Start of Input

(** * ComposeUI: the declarative widget configuration pipeline

    A shallow embedding of the core of the ComposeUI firmware
    (src/utils/HashTable.h, src/utils/Math.h, src/ui/widgets/Graticules.cpp,
    src/render/GraticulesRenderer.cpp, src/ui/lvgl/Screen.h,
    src/ui/builder/WidgetBuilder.cpp, src/ui/registry/WidgetRegistry.cpp,
    src/ui/pool/WidgetPool.cpp, src/display/TFT_HX8357D.h, src/main.cpp)
    together with the properties that its specification states about it.

    Conventions.
    - A C++ fixed-width integer is a [Z]; every narrowing conversion is
      written out ([int16], [uint8], [int8], [uint16]).  [int] is taken to
      be at least 32 bits wide, so that the intermediate arithmetic of the
      sources does not overflow, and [float] to be IEEE 754 binary32.
    - A C++ array is a [list] of its fixed length, updated with
      [<[i:=x]>].  The slots of the hash table, whose indices are reduced
      modulo the capacity, are read with [!!!]; the arrays of the grid are
      read with [!!], which is [None] outside the array.
    - Undefined behaviour (division by zero, an access outside an array,
      dereferencing a null or dangling pointer, the conversion of a [float]
      that does not fit the integer type) is the result [None]. *)

From Stdlib Require Import ZArith Lia Bool.
From Stdlib Require Import SpecFloat.
From stdpp Require Import base tactics option list numbers gmap.

Set Default Proof Using "Type*".

Local Open Scope nat_scope.

(** * src/utils/HashTable.h *)

Module HashTable.

(** One slot of the table ([struct Entry]). *)
Record Entry (Key Value : Type) : Type := mkEntry {
  key : Key;
  value : Value;
  occupied : bool;   (* true if this slot has ever been used *)
  deleted : bool     (* true if this slot was removed (tombstone) *)
}.
Arguments mkEntry {Key Value} _ _ _ _.
Arguments key {Key Value} _.
Arguments value {Key Value} _.
Arguments occupied {Key Value} _.
Arguments deleted {Key Value} _.

(** The operations of the sequences that the specification quantifies over. *)
Inductive Op (Key Value : Type) : Type :=
  | OpInsert (k : Key) (v : Value)
  | OpRemove (k : Key).
Arguments OpInsert {Key Value} _ _.
Arguments OpRemove {Key Value} _.

(** The three loops of the table have the shape
    [for (i = 0; i < Capacity; ++i) if (test(i)) { ...; return ...; }]:
    they stop at the first step that passes the test. *)
Fixpoint first_hit (test : nat → bool) (steps : list nat) : option nat :=
  match steps with
  | [] => None
  | i :: steps' => if test i then Some i else first_hit test steps'
  end.

Section HashTable.
(** The template parameters.  [to_size_t] is [static_cast<size_t>(key)];
    [Key0] and [Value0] are the value-initialised [Key{}] and [Value{}].
    [Capacity] is positive wherever the template is used: with no slot at
    all the remainder in [hashFunction] is undefined in the source, so the
    properties below are stated for a positive capacity. *)
Context {Key Value : Type} `{EqDecision Key}.
Variable to_size_t : Key → nat.
Variable Key0 : Key.
Variable Value0 : Value.
Variable Capacity : nat.

Abbreviation Entry := (Entry Key Value).
Abbreviation Table := (list Entry).

(** [Entry{}]: the default member initialisers. *)
Definition Entry0 : Entry := mkEntry Key0 Value0 false false.

#[local] Instance Entry_inhabited : Inhabited Entry := populate Entry0.

(** [HashTable() = default]: [std::array<Entry, Capacity>] of default
    entries. *)
Definition empty : Table := replicate Capacity Entry0.

Definition hashFunction (k : Key) : nat := to_size_t k mod Capacity.

(** [(index + i) % Capacity], the slot probed at step [i]. *)
Definition probe (index i : nat) : nat := (index + i) mod Capacity.

(** The test of the insertion loop:
    [!table[probe].occupied || table[probe].deleted || table[probe].key == key]. *)
Definition insertable (k : Key) (e : Entry) : bool :=
  negb (occupied e) || deleted e || bool_decide (key e = k).

(** The test of the lookup and removal loops:
    [table[probe].occupied && !table[probe].deleted && table[probe].key == key]. *)
Definition holds (k : Key) (e : Entry) : bool :=
  occupied e && negb (deleted e) && bool_decide (key e = k).

(** The body of [for (size_t i = 0; i < Capacity; ++i)] in [insert], over
    the remaining values of [i]. *)
Fixpoint insert_loop (steps : list nat) (index : nat) (k : Key) (v : Value)
    (table : Table) : bool * Table :=
  match steps with
  | [] => (false, table)
  | i :: steps' =>
      let p := probe index i in
      if insertable k (table !!! p)
      then (true, <[p := mkEntry k v true false]> table)
      else insert_loop steps' index k v table
  end.

Definition insert (k : Key) (v : Value) (table : Table) : bool * Table :=
  insert_loop (seq 0 Capacity) (hashFunction k) k v table.

(** [find]: the pointer to the stored value, [None] for [nullptr]. *)
Fixpoint find_loop (steps : list nat) (index : nat) (k : Key) (table : Table)
    : option Value :=
  match steps with
  | [] => None
  | i :: steps' =>
      let p := probe index i in
      if holds k (table !!! p)
      then Some (value (table !!! p))
      else find_loop steps' index k table
  end.

Definition find (k : Key) (table : Table) : option Value :=
  find_loop (seq 0 Capacity) (hashFunction k) k table.

Fixpoint remove_loop (steps : list nat) (index : nat) (k : Key) (table : Table)
    : bool * Table :=
  match steps with
  | [] => (false, table)
  | i :: steps' =>
      let p := probe index i in
      if holds k (table !!! p)
      then (true, <[p := mkEntry Key0 Value0 (occupied (table !!! p)) true]> table)
      else remove_loop steps' index k table
  end.

Definition remove (k : Key) (table : Table) : bool * Table :=
  remove_loop (seq 0 Capacity) (hashFunction k) k table.

(** A valid entry, as [getSize] and the iterator test it:
    [entry.occupied && !entry.deleted]. *)
Definition valid (e : Entry) : bool := occupied e && negb (deleted e).

Definition getSize (table : Table) : nat :=
  length (filter (λ e, valid e = true) table).

Definition isEmpty (table : Table) : bool := bool_decide (getSize table = 0).

(** [begin() .. end()]: the iterator skips the slots that are not valid
    and yields the others in table order. *)
Definition iterate (table : Table) : list Entry :=
  filter (λ e, valid e = true) table.

(** The number of valid slots that hold the key [k]. *)
Definition slots_of (k : Key) (table : Table) : nat :=
  length (filter (λ e, holds k e = true) table).

(** Sequences of operations, and the tables they reach from the empty
    one. *)
Definition apply (table : Table) (op : Op Key Value) : Table :=
  match op with
  | OpInsert k v => (insert k v table).2
  | OpRemove k => (remove k table).2
  end.

Definition run (ops : list (Op Key Value)) (table : Table) : Table :=
  foldl apply table ops.

(** The key that an operation works on. *)
Definition key_of (op : Op Key Value) : Key :=
  match op with OpInsert k _ => k | OpRemove k => k end.

(** The sequence that inserts the given pairs, in order. *)
Definition inserts (kvs : list (Key * Value)) : list (Op Key Value) :=
  map (λ kv, OpInsert kv.1 kv.2) kvs.

Inductive reachable : Table → Prop :=
  | reachable_empty : reachable empty
  | reachable_apply table op : reachable table → reachable (apply table op).

(** The lookup as the specification words it: it probes the same
    sequence, and stops and reports absent as soon as it reaches a slot
    that is empty (never occupied; a tombstone does not stop it). *)
Fixpoint find_spec_loop (steps : list nat) (index : nat) (k : Key) (table : Table)
    : option Value :=
  match steps with
  | [] => None
  | i :: steps' =>
      let p := probe index i in
      if holds k (table !!! p) then Some (value (table !!! p))
      else if negb (occupied (table !!! p)) then None
      else find_spec_loop steps' index k table
  end.

Definition find_spec (k : Key) (table : Table) : option Value :=
  find_spec_loop (seq 0 Capacity) (hashFunction k) k table.

(** The probe chains are unbroken: no slot that was never occupied lies on
    the probe sequence of a key before a valid slot that holds the key. *)
Definition chained (table : Table) : Prop :=
  ∀ k i, (i < Capacity)%nat →
    holds k (table !!! probe (hashFunction k) i) = true →
    ∀ j, (j < i)%nat → occupied (table !!! probe (hashFunction k) j) = true.

(** No slot of the table is a tombstone. *)
Definition no_tombstone (table : Table) : Prop :=
  ∀ q, (q < Capacity)%nat → deleted (table !!! q) = false.

(** Every valid slot is the home slot of the key that it holds. *)
Definition at_home (table : Table) : Prop :=
  ∀ q, (q < Capacity)%nat → valid (table !!! q) = true →
    hashFunction (key (table !!! q)) = q.

(** No two keys have the same home slot. *)
Definition collision_free : Prop :=
  ∀ k k', hashFunction k = hashFunction k' → k = k'.

End HashTable.

End HashTable.

Local Open Scope Z_scope.

(** * Fixed-width integers *)

(** The value of an integer after conversion to [int16_t], to [uint8_t],
    to [int8_t] and to [uint16_t] (reduction modulo 2^n into the range of
    the type). *)
Definition int16 (z : Z) : Z := (z + 32768) mod 65536 - 32768.
Definition uint8 (z : Z) : Z := z mod 256.
Definition int8 (z : Z) : Z := (z + 128) mod 256 - 128.
Definition uint16 (z : Z) : Z := z mod 65536.

Definition in_int16 (z : Z) : bool := bool_decide (-32768 ≤ z ≤ 32767).

(** A test on every integer of the range [base .. base + 2^depth - 1]. *)
Fixpoint all_from (test : Z → bool) (depth : nat) (base : Z) : bool :=
  match depth with
  | O => test base
  | S d => all_from test d base && all_from test d (base + 2 ^ Z.of_nat d)
  end.

(** A test on every pair of integers of two such ranges. *)
Definition all_pairs (test : Z → Z → bool) (depth1 : nat) (base1 : Z)
    (depth2 : nat) (base2 : Z) : bool :=
  all_from (λ x, all_from (test x) depth2 base2) depth1 base1.

(** * src/utils/Constants.h and src/utils/WidgetAttributes.h *)

Module Utils.

Definition MAX_WIDGETS : nat := 10.
Definition MAX_GRATICULES : Z := 20.

(** [enum class Type], the key of the registry and of the pool; the cast to
    [size_t] is the position of the enumerator. *)
Inductive WidgetType : Set := DEFAULT | LABEL | GRAPH.

#[global] Instance WidgetType_eq_dec : EqDecision WidgetType.
Proof. solve_decision. Defined.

End of Input

### Task goal
Transcribe the entries above word for word, from the first line through the line containing "- A C++ array", and nothing else.

### The completed task
(** * ComposeUI: the declarative widget configuration pipeline

    A shallow embedding of the core of the ComposeUI firmware
    (src/utils/HashTable.h, src/utils/Math.h, src/ui/widgets/Graticules.cpp,
    src/render/GraticulesRenderer.cpp, src/ui/lvgl/Screen.h,
    src/ui/builder/WidgetBuilder.cpp, src/ui/registry/WidgetRegistry.cpp,
    src/ui/pool/WidgetPool.cpp, src/display/TFT_HX8357D.h, src/main.cpp)
    together with the properties that its specification states about it.

    Conventions.
    - A C++ fixed-width integer is a [Z]; every narrowing conversion is
      written out ([int16], [uint8], [int8], [uint16]).  [int] is taken to
      be at least 32 bits wide, so that the intermediate arithmetic of the
      sources does not overflow, and [float] to be IEEE 754 binary32.
    - A C++ array is a [list] of its fixed length, updated with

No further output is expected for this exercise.